== Exercise prompt ==
Please output every record exactly, keeping each line as it is.

------ Data for the task ------

Fixpoint for_old_release (exclude_file : option string)
  (old_releases : list string) : Py unit :=
  match old_releases with
  | [] => mret tt
  | old_release :: rest =>
      (if bool_decide (Some old_release ≠ exclude_file) then
         is_file ← os_path_isfile old_release;
         if (is_file : bool) then
           os_remove old_release;;
           console_print (msg_deleted old_release)
         else (mret tt : Py unit)
       else (mret tt : Py unit));;
      for_old_release exclude_file rest
  end.

Definition delete_old_releases (exclude_file : option string) : Py unit :=
  old_releases ← glob_glob release_prefix;
  for_old_release exclude_file old_releases.

(** ** [Updater.download_latest_release] *)

Definition msg_downloading (prelease : bool) (asset_name : string) : string :=
  if prelease
  then "[blue]Downloading latest pre-release:[/]: " ++ asset_name
  else "[blue]Downloading latest release:[/] " ++ asset_name.

Definition msg_downloaded (asset_name : string) : string :=
  "[green]Downloaded successfully:[/] " ++ asset_name.

(** [for chunk in response.iter_content(...)]: write and report each
    chunk; when the stream breaks, the exception leaves the loop. *)
Fixpoint for_chunk (path : string) (cs : list (list byte))
  (ending : option RequestException) : Py unit :=
  match cs with
  | [] =>
      match ending with
      | None => mret tt
      | Some e => raise (ERequest e)
      end
  | chunk :: rest =>
      file_write path chunk;;
      emit (EvAdvance (length chunk));;
      for_chunk path rest ending
  end.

------

== Worked solution ==
Fixpoint for_old_release (exclude_file : option string)
  (old_releases : list string) : Py unit :=
  match old_releases with
  | [] => mret tt
  | old_release :: rest =>
      (if bool_decide (Some old_release ≠ exclude_file) then
         is_file ← os_path_isfile old_release;
         if (is_file : bool) then
           os_remove old_release;;
           console_print (msg_deleted old_release)
         else (mret tt : Py unit)
       else (mret tt : Py unit));;
      for_old_release exclude_file rest
  end.

Definition delete_old_releases (exclude_file : option string) : Py unit :=
  old_releases ← glob_glob release_prefix;
  for_old_release exclude_file old_releases.

(** ** [Updater.download_latest_release] *)

Definition msg_downloading (prelease : bool) (asset_name : string) : string :=
  if prelease
  then "[blue]Downloading latest pre-release:[/]: " ++ asset_name
  else "[blue]Downloading latest release:[/] " ++ asset_name.

Definition msg_downloaded (asset_name : string) : string :=
  "[green]Downloaded successfully:[/] " ++ asset_name.

(** [for chunk in response.iter_content(...)]: write and report each
    chunk; when the stream breaks, the exception leaves the loop. *)
Fixpoint for_chunk (path : string) (cs : list (list byte))
  (ending : option RequestException) : Py unit :=
  match cs with
  | [] =>
      match ending with
      | None => mret tt
      | Some e => raise (ERequest e)
      end
  | chunk :: rest =>
      file_write path chunk;;
      emit (EvAdvance (length chunk));;
      for_chunk path rest ending
  end.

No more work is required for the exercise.